__Task__
The stretch from the line with "run w acts = Some (tr1 ++ e :: tr2, w') →" through the line with "- destruct (step w a) as [[e0" in the records below: write it out exactly, and nothing else.

[Collected data]
□ □ □
Definition toy_trace : list event :=
  Eval vm_compute in
    match run toy_init toy_schedule with
    | Some (tr, _) => tr
    | None => []
    end.

Definition toy_final : @World toy :=
  match run toy_init toy_schedule with
  | Some (_, w) => w
  | None => toy_init
  end.

(** The failing organizer up to the first line of [runner]. *)
Definition toy_failing_schedule : list action :=
  [ ACreateSim; ASession 0; ASession 0; ASession 0 ].

Definition toy_failing_trace : list event :=
  Eval vm_compute in
    match run toy_failing_world toy_failing_schedule with
    | Some (tr, _) => tr
    | None => []
    end.

Definition toy_failing_built : @World toy :=
  match run toy_failing_world toy_failing_schedule with
  | Some (_, w) => w
  | None => toy_failing_world
  end.

(** * The template, the registry and the model along a trace *)

Section Rest.
Context `{Nengo}.

(** The entries the configuration calls of a trace appended, in order. *)
Definition configs (tr : list event) : list ComponentSpec :=
  omap (λ e, match e with EConfig spec => Some spec | _ => None end) tr.

(** The template is the control entry of [Viz.__init__] followed by the
    entries of the configuration calls made so far. *)
Definition template_inv (tr : list event) (w : World) : Prop :=
  viz_template (w_viz w) = (SimControl, [], []) :: configs tr.

(** What is in the registry sits under its own address, was constructed by
    a session and was not popped since; what was constructed and not
    popped since is in the registry. *)
Record registry_inv (tr : list event) (w : World) : Prop := {
  registry_constructed : ∀ k c,
    viz_components (w_viz w) !! k = Some c →
    comp_id c = k ∧
    ∃ tr1 tr2, tr = tr1 ++ EComponent (comp_sim c) c :: tr2 ∧ pops k tr2 = 0;
  registry_waiting : ∀ tr1 s c tr2,
    tr = tr1 ++ EComponent s c :: tr2 → pops (comp_id c) tr2 = 0 →
    viz_components (w_viz w) !! comp_id c = Some c
}.

(** [self.finished] is set exactly when [finish()] was called. *)
Record finish_inv (tr : list event) (w : World) : Prop := {
  finish_flag : ∀ s vs,
    w_sims w !! s = Some vs → vs_finished vs = true ↔ EFinish s ∈ tr;
  finish_unborn : ∀ s, w_sims w !! s = None → EFinish s ∉ tr
}.

(** The model after the constructors of [cs] ran on it, and after their
    [remove_nengo_objects], both in the order of the list. *)
Definition init_all (cs : list Component) (m : Model) : Model :=
  foldl (λ m c, component_init c m) m cs.
Definition remove_all (cs : list Component) (m : Model) : Model :=
  foldl (λ m c, remove_nengo_objects c m) m cs.

(** What an event does to the model: a component constructor and
    [remove_nengo_objects] change it, nothing else in [viz.py] does. *)
Definition model_event (m : Model) (e : event) : Model :=
  match e with
  | EComponent _ c => component_init c m
  | EUndo _ c => remove_nengo_objects c m
  | _ => m
  end.

(** The model [m] after the events of a trace. *)
Definition model_after (m : Model) (tr : list event) : Model :=
  foldl model_event m tr.

End Rest.

(** An instance in which the model counts the visualization objects in
    it: a constructor adds one, [remove_nengo_objects] takes one away. *)
Definition counting : Nengo := {|
  Model := Z;
  Simulation := Z;
  nengo_Simulator := λ m _, Some m;
  Simulation_run := λ sm _, sm;
  component_init := λ _ m, (m + 1)%Z;
  remove_nengo_objects := λ _ m, (m - 1)%Z
|}.

Definition counting_world : @World counting :=
  let w := init_world (H := counting) 0%Z default_dt nengo_Simulator in
  with_viz (value (w_viz w) [ArgObject 3] []).1 w.

(** * Properties *)

(** ** Case analysis of one step *)

Ltac session_cases Hstep :=
  unfold session_step in Hstep;
  let vs := fresh "vs" in
  let Hvs := fresh "Hvs" in
  let Hpc := fresh "Hpc" in
  match type of Hstep with
  | context [ w_sims ?w !! ?s ] =>
      destruct (w_sims w !! s) as [vs|] eqn:Hvs; simpl in Hstep; [|done];
      destruct (vs_pc vs) eqn:Hpc;
      repeat case_match; simplify_eq
  end.

Ltac step_cases Hstep :=
  match type of Hstep with
  | step ?w ?a = Some _ =>
      destruct a; simpl in Hstep;
      [ simplify_eq
      | session_cases Hstep
      | simplify_eq
      | simplify_eq
      | let vs := fresh "vs" in
        let Hvs := fresh "Hvs" in
        match type of Hstep with
        | context [ w_sims w !! ?s ] =>
            destruct (w_sims w !! s) as [vs|] eqn:Hvs; simpl in Hstep; [|done];
            simplify_eq
        end
      | unfold pop_component in Hstep; repeat case_match; simplify_eq ]
  end.

Ltac lookup_cases :=
  repeat match goal with
  | H : context [ <[_ := _]> _ !! _ ] |- _ => rewrite lookup_insert in H
  | H : context [ alter _ _ _ !! _ ] |- _ => rewrite lookup_alter in H
  | H : context [ delete _ _ !! _ ] |- _ => rewrite lookup_delete in H
  | |- context [ <[_ := _]> _ !! _ ] => rewrite lookup_insert
  | |- context [ alter _ _ _ !! _ ] => rewrite lookup_alter
  | |- context [ delete _ _ !! _ ] => rewrite lookup_delete
  | H : context [ decide (?a = ?b) ] |- _ => destruct (decide (a = b)); subst
  | |- context [ decide (?a = ?b) ] => destruct (decide (a = b)); subst
  | Hvs : ?m !! ?s = _, H : context [ _ <$> ?m !! ?s ] |- _ =>
      rewrite Hvs in H; simpl in H
  | Hvs : ?m !! ?s = _ |- context [ _ <$> ?m !! ?s ] => rewrite Hvs; simpl
  end.

Section Properties.
Context `{Nengo}.

Implicit Types (w : World) (v : Viz) (vs : VizSim) (tr : list event)
  (acts : list action) (s id : nat) (c : Component).

(** ** Schedules *)

Lemma run_app w acts1 acts2 :
  run w (acts1 ++ acts2) =
    '(tr1, w1) ← run w acts1;
    '(tr2, w2) ← run w1 acts2;
    Some (tr1 ++ tr2, w2).
Proof.
  revert w. induction acts1 as [|a acts1 IH]; intros w; simpl.
  - destruct (run w acts2) as [[tr2 w2]|]; done.
  - destruct (step w a) as [[e w']|]; simpl; [|done].
    rewrite IH. destruct (run w' acts1) as [[tr1 w1]|]; simpl; [|done].
    destruct (run w1 acts2) as [[tr2 w2]|]; done.
Qed.

(** Every prefix of a trace is the trace of a prefix of the schedule. *)
Lemma run_split w acts tr1 e tr2 w' :
  run w acts = Some (tr1 ++ e :: tr2, w') →
  ∃ acts1 a acts2 w1 w2,
    acts = acts1 ++ a :: acts2 ∧ run w acts1 = Some (tr1, w1) ∧
    step w1 a = Some (e, w2) ∧ run w2 acts2 = Some (tr2, w').
Proof.
  revert w tr1. induction acts as [|a acts IH]; intros w tr1 Hrun; simpl in Hrun.
  - destruct tr1; simplify_eq.
  - destruct (step w a) as [[e0 w0]|] eqn:Hstep; simpl in Hrun; [|done].
    destruct (run w0 acts) as [[tr0 w0']|] eqn:Hrest; simpl in Hrun; [|done].
    destruct tr1 as [|e1 tr1]; simplify_eq/=.
    + exists [], a, acts, w, w0. done.
    + destruct (IH _ _ Hrest) as (acts1 & a' & acts2 & w1 & w2 & -> & H1 & H2 & H3).
      exists (a :: acts1), a', acts2, w1, w2. simpl. rewrite Hstep. simpl.
      rewrite H1. done.
Qed.

(** Induction over a schedule with the trace that led to its start. *)
Lemma run_invariant (P : list event → World → Prop) :
  (∀ tr w a e w', P tr w → step w a = Some (e, w') → P (tr ++ [e]) w') →
  ∀ acts tr0 w0 tr w,
    P tr0 w0 → run w0 acts = Some (tr, w) → P (tr0 ++ tr) w.
Proof.
  intros Hstep. induction acts as [|a acts IH]; intros tr0 w0 tr w HP Hrun;
    simpl in Hrun.
  - simplify_eq. by rewrite app_nil_r.
  - destruct (step w0 a) as [[e w1]|] eqn:Hs; simpl in Hrun; [|done].
    destruct (run w1 acts) as [[tr1 w2]|] eqn:Hr; simpl in Hrun; [|done].
    simplify_eq. rewrite (cons_middle e), app_assoc.
    eapply IH; [|done]. by eapply Hstep.
Qed.

(** ** The registry *)

Lemma pop_component_Some v id c :
  viz_components v !! id = Some c →
  pop_component v id = (set_components (delete id (viz_components v)) v, Return c).
Proof. intros Hc. unfold pop_component. by rewrite Hc. Qed.

Lemma pop_component_None v id :
  viz_components v !! id = None →
  pop_component v id = (v, Raise (KeyError id)).
Proof. intros Hc. unfold pop_component. by rewrite Hc. Qed.

Lemma pop_component_gone v id :
  viz_components (pop_component v id).1 !! id = None.
Proof.
  unfold pop_component. destruct (viz_components v !! id) eqn:Hc; simpl; [|done].
  apply lookup_delete_eq.
Qed.

(** Every pop of [id] that returns uses up one registration of [id]. *)
Lemma registered_add v c id :
  registered (add v c).1 id =
    if decide (comp_id c = id) then 1 else registered v id.
Proof.
  unfold registered, add. simpl. case_decide as Hid.
  - subst. by rewrite lookup_insert_eq.
  - by rewrite lookup_insert_ne.
Qed.

Lemma registrations_cons id call calls :
  registrations id (call :: calls) =
    match call with
    | CallAdd c => if decide (comp_id c = id) then 1 else 0
    | CallPop _ => 0
    end + registrations id calls.
Proof.
  unfold registrations. simpl. destruct call as [c|k]; [|done].
  case_bool_decide; case_decide; done.
Qed.

Lemma registry_calls_count id v calls :
  (registry_calls id v calls).2 + registered (registry_calls id v calls).1 id
    ≤ registered v id + registrations id calls.
Proof.
  revert v. induction calls as [|[c|k] calls IH]; intros v.
  - simpl. unfold registrations. simpl. lia.
  - rewrite registrations_cons.
    change (registry_calls id v (CallAdd c :: calls))
      with (registry_calls id (add v c).1 calls).
    specialize (IH (add v c).1). rewrite registered_add in IH.
    case_decide; lia.
  - rewrite registrations_cons. simpl. unfold pop_component.
    destruct (viz_components v !! k) as [c|] eqn:Hk; [|by apply IH].
    specialize (IH (set_components (delete k (viz_components v)) v)).
    destruct (registry_calls id _ calls) as [v'' n] eqn:Hrc. simpl in *.
    unfold registered in IH at 2. simpl in IH. unfold registered at 2.
    case_decide as Hki.
    + subst k. rewrite lookup_delete_eq in IH. rewrite Hk. lia.
    + rewrite lookup_delete_ne in IH by done. lia.
Qed.

Lemma heap_inv_init model dt Simulator : heap_inv (init_world model dt Simulator).
Proof. split; simpl; intros *; rewrite ?lookup_empty; done. Qed.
□ □ □
__Solution__
  run w acts = Some (tr1 ++ e :: tr2, w') →
  ∃ acts1 a acts2 w1 w2,
    acts = acts1 ++ a :: acts2 ∧ run w acts1 = Some (tr1, w1) ∧
    step w1 a = Some (e, w2) ∧ run w2 acts2 = Some (tr2, w').
Proof.
  revert w tr1. induction acts as [|a acts IH]; intros w tr1 Hrun; simpl in Hrun.
  - destruct tr1; simplify_eq.
  - destruct (step w a) as [[e0 w0]|] eqn:Hstep; simpl in Hrun; [|done].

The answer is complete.